Controller Jim Parris, chair of the committee, said the committee made the right decision in upholding its fiduciary duty to the Navajo people who have entrusted the money to the committee.

"It's our fiduciary duty as a committee to protect the Nation's trust funds, and to ensure maximum returns with respect to those funds," he said.

It is possible that other facets of the Nation that are not bound by a similar fiduciary obligation will consider providing assistance of some sort to NNOGC.

The Permanent Trust Fund makes up most of the Nation's Master Trust and was established by leaders of the Nation who recognized the depletable nature of the Nation's largely natural resources-based revenues. Those leaders sought to develop other sources of revenue to replace future lost income from natural resources and to protect future generations. The Permanent Trust Fund was established in 1985 with the meager investment of $26 million. Today, the Master Trust is in excess of $2.5 billion. In the last year alone, the Master Trust generated over $65 million in interest earnings.

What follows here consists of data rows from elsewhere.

(* ===== verification/ClvmRuntime.v ===== *)
(** * The evaluator: [core/src/clvm/runtime.rs]

    The runtime is a stack machine: a value stack of nodes, a stack of pending
    operations and one checkpoint per pending application, to which the arena
    is rewound when an operator returns a fresh value.  The machine is defined
    once over a [store] (what it needs of the node memory); the arena is one
    store, plain trees are another, where nothing is ever allocated or
    rewound.  [None] is a run that needs more rounds than its fuel. *)
From Stdlib Require Import ZArith Lia String.
From stdpp Require Import base list numbers option strings gmap.
From S2P Require Import Prelude Serialize ClvmNumber ClvmSexp ClvmPath Coin ClvmView ClvmOps ClvmBls ClvmArena.

Open Scope Z_scope.

Definition QUOTE_COST : Z := 20.
Definition APPLY_COST : Z := 90.
Definition OP_COST : Z := 1.
Definition TRAVERSE_BASE_COST : Z := 40.
Definition TRAVERSE_COST_PER_ZERO_BYTE : Z := 4.
Definition TRAVERSE_COST_PER_BIT : Z := 4.

Inductive Operation := OApply | OCons | OEval | OSwapEval.

Definition quote_kw : list Z := [1].
Definition apply_kw : list Z := [2].

(** ** What the machine needs of the node memory *)
Record store (N Mem CP : Type) := {
  st_view : Mem → view N;
  st_pair : N → N → Mem → clvm (N * Mem);
  st_materialize : OpOut N → Z → Mem → clvm (Z * N * Mem);
  st_checkpoint : Mem → CP;
  st_restore : CP → Mem → clvm Mem;
}.
Arguments st_view {N Mem CP}.
Arguments st_pair {N Mem CP}.
Arguments st_materialize {N Mem CP}.
Arguments st_checkpoint {N Mem CP}.
Arguments st_restore {N Mem CP}.

Definition arena_store `{BigIntBytes} : store NodePtr Arena Checkpoint := {|
  st_view := arena_view;
  st_pair := new_pair;
  st_materialize := materialize;
  st_checkpoint := checkpoint;
  st_restore := restore;
|}.

Definition tree_store `{BigIntBytes} : store SExp unit unit := {|
  st_view _ := tree_view;
  st_pair f r _ := Ok (Pair f r, tt);
  st_materialize o c _ := '(c, t) ← tree_materialize o c; Ok (c, t, tt);
  st_checkpoint _ := tt;
  st_restore _ _ := Ok tt;
|}.

Definition traverse_step {N} (v : view N) (is_bit_set : bool) (s : Z * N) : clvm (Z * N) :=
  let '(cost, arg_list) := s in
  k ← v_kind v arg_list;
  match k with
  | KPair first rest =>
      cost ← c64 (cost + TRAVERSE_COST_PER_BIT);
      Ok (cost, if is_bit_set then rest else first)
  | KAtom => Err ExpectedPairGotAtom
  end.
Definition traverse_path {N} (v : view N) (node_index : list Z) (args : N) : clvm (Z * N) :=
  let first_bit_byte_index := first_non_zero node_index in
  cost ← c64 (TRAVERSE_BASE_COST + Z.of_nat first_bit_byte_index * TRAVERSE_COST_PER_ZERO_BYTE
              + TRAVERSE_COST_PER_BIT);
  match node_index !! first_bit_byte_index with
  | None => Ok (cost, v_NIL v)
  | Some byte =>
      let last_bitmask := msb_mask byte in
      path_walk (traverse_step v) (8 * length node_index) node_index first_bit_byte_index
        last_bitmask (length node_index - 1) 0x01 (cost, args)
  end.

Record state (N Mem CP : Type) := State {
  mem : Mem;
  value_stack : list N;
  op_stack : list Operation;
  checkpoint_stack : list CP;
}.
Arguments State {N Mem CP}.
Arguments mem {N Mem CP}.
Arguments value_stack {N Mem CP}.
Arguments op_stack {N Mem CP}.
Arguments checkpoint_stack {N Mem CP}.

Section machine.
Context {N Mem CP : Type} (S : store N Mem CP) `{BigIntBytes, Sha256, Blst} (flags : Z).

Notation st := (state N Mem CP).

Definition cons_op (s : st) : clvm (Z * st) :=
  match value_stack s with
  | first :: rest :: vals =>
      '(p, m) ← st_pair S first rest (mem s);
      Ok (0, State m (p :: vals) (op_stack s) (checkpoint_stack s))
  | _ => Err ValueStackEmpty
  end.

(** The loop of [eval_op_atom]: queue every operand for evaluation. *)
Fixpoint queue_operands (v : view N) (args : N) (fuel : nat) (operands : N) (vals : list N)
    (ops : list Operation) : clvm (list N * list Operation) :=
  match fuel with
  | O => Panic
  | Datatypes.S fuel =>
      k ← v_kind v operands;
      match k with
      | KAtom =>
          nil ← v_nullp v operands;
          if (nil : bool) then Ok (vals, ops) else Err InvalidOperandList
      | KPair first rest =>
          queue_operands v args fuel rest (first :: args :: vals) (OSwapEval :: ops)
      end
  end.

Definition eval_op_atom (operator_node operand_list args : N) (s : st) : clvm (Z * st) :=
  let v := st_view S (mem s) in
  a ← v_atom v operator_node;
  op_atom ← ok_or a ExpectedAtomGotPair;
  if bool_decide (op_atom = quote_kw) then
    Ok (QUOTE_COST, State (mem s) (operand_list :: value_stack s) (op_stack s) (checkpoint_stack s))
  else
    '(vals, ops) ← queue_operands v args (v_fuel v operand_list) operand_list
      (operator_node :: value_stack s) (OApply :: op_stack s);
    Ok (OP_COST,
        State (mem s) (v_NIL v :: vals) ops (st_checkpoint S (mem s) :: checkpoint_stack s)).

Definition eval_pair (program args : N) (s : st) : clvm (Z * st) :=
  let v := st_view S (mem s) in
  k ← v_kind v program;
  match k with
  | KAtom =>
      a ← v_atom v program;
      path ← expect a;
      '(cost, r) ← traverse_path v path args;
      Ok (cost, State (mem s) (r :: value_stack s) (op_stack s) (checkpoint_stack s))
  | KPair op_node op_list =>
      k ← v_kind v op_node;
      match k with
      | KPair inner_first inner_rest =>
          k1 ← v_kind v inner_first;
          lone ← match k1 with KAtom => v_nullp v inner_rest | KPair _ _ => Ok false end;
          if (lone : bool) then
            Ok (APPLY_COST,
                State (mem s) (op_list :: inner_first :: value_stack s) (OApply :: op_stack s)
                  (st_checkpoint S (mem s) :: checkpoint_stack s))
          else Err InvalidSyntax
      | KAtom => eval_op_atom op_node op_list args s
      end
  end.

Definition swap_eval_op (s : st) : clvm (Z * st) :=
  match value_stack s with
  | v2 :: program :: args :: vals =>
      eval_pair program args
        (State (mem s) (v2 :: vals) (OCons :: op_stack s) (checkpoint_stack s))
  | _ => Err ValueStackEmpty
  end.

Definition eval_op (s : st) : clvm (Z * st) :=
  match value_stack s with
  | args :: program :: vals =>
      eval_pair program args (State (mem s) vals (op_stack s) (checkpoint_stack s))
  | _ => Err ValueStackEmpty
  end.

(** The rewind of [apply_op]: only for a result that borrows no node. *)
Definition release (o : OpOut N) (cps : list CP) (m : Mem) : clvm Mem :=
  match cps with
  | cp :: _ => if is_self_contained o then st_restore S cp m else Ok m
  | [] => Ok m
  end.

Definition apply_op (max_cost : Z) (s : st) : clvm (Z * st) :=
  let v := st_view S (mem s) in
  match value_stack s with
  | operand_list :: operator :: vals =>
      a ← v_atom v operator;
      op_atom ← ok_or a ExpectedAtomGotPair;
      if bool_decide (op_atom = apply_kw) then
        two ← arg_count_is v operand_list 2;
        if (two : bool) then
          o1 ← next v operand_list;
          '(new_program, arg_wrap) ← ok_or o1 ExpectedPairGotAtom;
          o2 ← next v arg_wrap;
          '(new_args, _) ← ok_or o2 ExpectedPairGotAtom;
          '(c, s) ← eval_pair new_program new_args
            (State (mem s) vals (op_stack s) (tail (checkpoint_stack s)));
          c ← c64 (c + APPLY_COST);
          Ok (c, s)
        else Err InvalidApplyArgs
      else
        '(cost, out) ← dialect_op v flags operator operand_list max_cost;
        m ← release out (checkpoint_stack s) (mem s);
        '(cost, result, m) ← st_materialize S out cost m;
        Ok (cost, State m (result :: vals) (op_stack s) (tail (checkpoint_stack s)))
  | _ => Err ValueStackEmpty
  end.

Definition step (max_cost current_cost : Z) (op : Operation) (s : st) : clvm (Z * st) :=
  match op with
  | OApply => left ← c64 (max_cost - current_cost); apply_op left s
  | OCons => cons_op s
  | OEval => eval_op s
  | OSwapEval => swap_eval_op s
  end.

(** [declared] is the [max_cost] field, reported in the error. *)
Fixpoint run_loop (fuel : nat) (declared max_cost current_cost : Z) (s : st) :
    option (clvm (Z * N * Mem)) :=
  match op_stack s with
  | [] =>
      Some (match value_stack s with
            | n :: _ => Ok (current_cost, n, mem s)
            | [] => Err ValueStackEmpty
            end)
  | op :: ops =>
      match fuel with
      | O => None
      | Datatypes.S fuel =>
          match
            '(c, s') ← step max_cost current_cost op
                         (State (mem s) (value_stack s) ops (checkpoint_stack s));
            c ← c64 (current_cost + c);
            if max_cost <? c then Err (CostExceeded c declared) else Ok (c, s')
          with
          | Ok (c, s') => run_loop fuel declared max_cost c s'
          | Err e => Some (Err e)
          | Panic => Some Panic
          end
      end
  end.
End machine.

Definition effective_max_cost (max_cost : Z) : Z := if max_cost =? 0 then u64_max else max_cost.

(** [run_in_arena] *)
Definition run_in_arena `{BigIntBytes, Sha256, Blst} (flags : Z) (fuel : nat) (max_cost : Z)
    (program args : SExp) : option (clvm (Z * NodePtr * Arena)) :=
  match
    '(program, a) ← import program arena_reset;
    '(args, a) ← import args a;
    Ok (program, args, a)
  with
  | Ok (program, args, a) =>
      run_loop arena_store flags fuel max_cost (effective_max_cost max_cost) 0
        (State a [args; program] [OEval] [])
  | Err e => Some (Err e)
  | Panic => Some Panic
  end.

(** [ClvmRuntime::run]: the result as a tree. *)
Definition run `{BigIntBytes, Sha256, Blst} (flags : Z) (fuel export_fuel : nat) (max_cost : Z)
    (program args : SExp) : option (clvm (Z * SExp)) :=
  r ← run_in_arena flags fuel max_cost program args;
  Some ('(cost, n, a) ← r; t ← export export_fuel a n; Ok (cost, t)).

(** ** Environment lookup *)

(** The cost of a path: its leading zero bytes and its binary digits. *)
Definition path_cost (path : list Z) : Z :=
  TRAVERSE_BASE_COST + Z.of_nat (first_non_zero path) * TRAVERSE_COST_PER_ZERO_BYTE
  + TRAVERSE_COST_PER_BIT + Z.log2 (from_be path) * TRAVERSE_COST_PER_BIT.

Lemma log2_xO p : Z.log2 (Zpos (xO p)) = Z.log2 (Zpos p) + 1.
Proof. rewrite Pos2Z.inj_xO, Z.log2_double by lia. lia. Qed.
Lemma log2_xI p : Z.log2 (Zpos (xI p)) = Z.log2 (Zpos p) + 1.
Proof. rewrite Pos2Z.inj_xI, Z.log2_succ_double by lia. lia. Qed.

Lemma walk_follow `{BigIntBytes} p c env :
  0 ≤ c → c + 4 * Z.log2 (Zpos p) < 2 ^ 64 →
  walk_pos (traverse_step tree_view) p (c, env) =
    match follow p env with
    | Some t => Ok (c + 4 * Z.log2 (Zpos p), t)
    | None => Err ExpectedPairGotAtom
    end.
Proof.
  revert c env. induction p as [p IH|p IH|]; intros c env Hc Hlim; cbn [walk_pos follow].
  - rewrite log2_xI in *. pose proof (Z.log2_nonneg (Zpos p)).
    destruct env as [a|f r]; cbn [traverse_step v_kind tree_view mbind res_bind]; [done|].
    unfold c64, TRAVERSE_COST_PER_BIT. rewrite chk_ok by (unfold uok; lia). cbn [mbind res_bind].
    rewrite IH by lia. destruct (follow p r); [|done]. do 2 f_equal. lia.
  - rewrite log2_xO in *. pose proof (Z.log2_nonneg (Zpos p)).
    destruct env as [a|f r]; cbn [traverse_step v_kind tree_view mbind res_bind]; [done|].
    unfold c64, TRAVERSE_COST_PER_BIT. rewrite chk_ok by (unfold uok; lia). cbn [mbind res_bind].
    rewrite IH by lia. destruct (follow p f); [|done]. do 2 f_equal. lia.
  - by rewrite Z.mul_0_r, Z.add_0_r.
Qed.

(** environment lookup.  Walking a path atom with a byte index and a bit
    mask finds the node its integer denotes (nil for zero), costs 44 and four
    per leading zero byte and per binary digit, and fails exactly when the
    path runs into an atom. *)
Theorem traverse_path_correct `{BigIntBytes} path env :
  bytes_ok path → zlen path ≤ HEAP_LIMIT →
  traverse_path tree_view path env =
    match path_lookup (from_be path) env with
    | Some t => Ok (path_cost path, t)
    | None => Err ExpectedPairGotAtom
    end.
Proof.
  intros Hok Hlen. unfold traverse_path, path_cost, TRAVERSE_BASE_COST, TRAVERSE_COST_PER_ZERO_BYTE,
    TRAVERSE_COST_PER_BIT. cbv zeta.
  pose proof (first_non_zero_le path) as Hfz. unfold HEAP_LIMIT, u32_max, zlen in Hlen.
  unfold c64. rewrite chk_ok by (unfold uok; lia). cbn [mbind res_bind].
  pose proof (from_be_bounds path Hok) as Hb. unfold zlen in Hb. rewrite pow256 in Hb.
  destruct (decide (first_non_zero path = length path)) as [He|Hne].
  - rewrite He, lookup_ge_None_2 by lia. pose proof (proj1 (first_non_zero_all path Hok) He) as ->.
    cbn. do 2 f_equal. lia.
  - assert (Hlt : (first_non_zero path < length path)%nat) by lia.
    apply lookup_lt_is_Some_2 in Hlt as [byte Hbyte]. rewrite Hbyte.
    assert (Hbok : byte_ok byte) by (eapply Forall_lookup_1; [exact Hok|exact Hbyte]).
    assert (Hnz : byte ≠ 0).
    { destruct (from_be_first path Hne) as (b & _ & Hb' & Hb0 & _). congruence. }
    rewrite path_walk_start; [|done|done|].
    2: { intros b Hb'. assert (b = byte) as -> by congruence. by apply msb_mask_spec. }
    assert (Hpos : 0 < from_be path).
    { destruct (Z.eq_dec (from_be path) 0) as [H0|]; [|lia]. by apply first_non_zero_all in H0. }
    destruct (from_be path) as [|p|p] eqn:Hfb; [lia| |lia]. cbn [Z.to_pos path_lookup].
    assert (Hlog : Z.log2 (Zpos p) < 8 * Z.of_nat (length path)) by (apply Z.log2_lt_pow2; lia).
    rewrite walk_follow by lia. destruct (follow p env); [|done]. do 2 f_equal. lia.
Qed.

Lemma traverse_path_correct_witness :
  @traverse_path _ (@tree_view bigint_ref) [0; 2; 1] (Pair (Atom []) (Atom [])) =
  Err ExpectedPairGotAtom ∧
  @traverse_path _ (@tree_view bigint_ref) [0; 6] (Pair (Pair (Atom [7]) (Atom [8])) (Atom [9])) =
    match path_lookup (from_be [0; 6]) (Pair (Pair (Atom [7]) (Atom [8])) (Atom [9])) with
    | Some t => Ok (path_cost [0; 6], t)
    | None => Err ExpectedPairGotAtom
    end.
Proof.
  split; [vm_compute; reflexivity|].
  apply (@traverse_path_correct bigint_ref); [apply bytes_okb_spec; reflexivity|vm_compute; discriminate].
Defined.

The Master Trust is managed by the six members of the Nation's Investment Committee, who include the controller of the Navajo Nation, an appointee of the Navajo Nation president, the chair of the Nation's Budget and Finance Committee, an appointed member of the Budget and Finance Committee, the auditor general of the Navajo Nation, and the tttorney general of the Navajo Nation.